Line by line, reproduce exactly the beginning of the listing below, ending with the line that contains "Definition digit_char (d" and adding nothing.

━━━

(** * Ember firmware: terminal status reporter and event dispatch

  Shallow embedding of [TerminalUI::Callback] (src/C++/TerminalUI.cpp) and
  of the event handler declared in src/gem/include/EventHandler.h. *)

From Stdlib Require Import ZArith Ascii String List Bool Lia.
From stdpp Require Import gmap strings list fin_maps.

Local Open Scope Z_scope.

(** ** C integers *)

Module Int.

Definition min_signed : Z := -2147483648.
Definition max_signed : Z := 2147483647.

Definition in_range (z : Z) : bool :=
  (min_signed <=? z) && (z <=? max_signed).

(** A C [int]: a 32-bit two's complement value. *)
Record int : Type := mkint { intval : Z; intrange : in_range intval = true }.

(** The [int] with value [z], for a literal in range. *)
Abbreviation lit z := (mkint z eq_refl) (only parsing).

End Int.

Abbreviation int := Int.int.

(** ** The [%d] conversion and [sprintf] *)

Module Printf.

Definition digit_char (d : Z) : ascii := ascii_of_nat (48 + Z.to_nat d).

(** Decimal digits of a non-negative number, most significant first,
    pushed in front of [acc]. *)
Fixpoint decimal_digits (fuel : nat) (n : Z) (acc : string) : string :=
  match fuel with
  | O => acc
  | S fuel' =>
      let acc' := String (digit_char (n mod 10)) acc in
      if n / 10 =? 0 then acc' else decimal_digits fuel' (n / 10) acc'
  end.

(** Enough fuel for every digit of [n]. *)
Definition digits_fuel (n : Z) : nat := S (Z.to_nat (Z.log2 n)).

(** What [%d] prints for an [int] argument. *)
Definition string_of_int (z : Z) : string :=
  if z <? 0
  then String "-" (decimal_digits (digits_fuel (- z)) (- z) EmptyString)
  else decimal_digits (digits_fuel z) z EmptyString.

━━━

◆ Solved problem
(** * Ember firmware: terminal status reporter and event dispatch

  Shallow embedding of [TerminalUI::Callback] (src/C++/TerminalUI.cpp) and
  of the event handler declared in src/gem/include/EventHandler.h. *)

From Stdlib Require Import ZArith Ascii String List Bool Lia.
From stdpp Require Import gmap strings list fin_maps.

Local Open Scope Z_scope.

(** ** C integers *)

Module Int.

Definition min_signed : Z := -2147483648.
Definition max_signed : Z := 2147483647.

Definition in_range (z : Z) : bool :=
  (min_signed <=? z) && (z <=? max_signed).

(** A C [int]: a 32-bit two's complement value. *)
Record int : Type := mkint { intval : Z; intrange : in_range intval = true }.

(** The [int] with value [z], for a literal in range. *)
Abbreviation lit z := (mkint z eq_refl) (only parsing).

End Int.

Abbreviation int := Int.int.

(** ** The [%d] conversion and [sprintf] *)

Module Printf.

Definition digit_char (d : Z) : ascii := ascii_of_nat (48 + Z.to_nat d).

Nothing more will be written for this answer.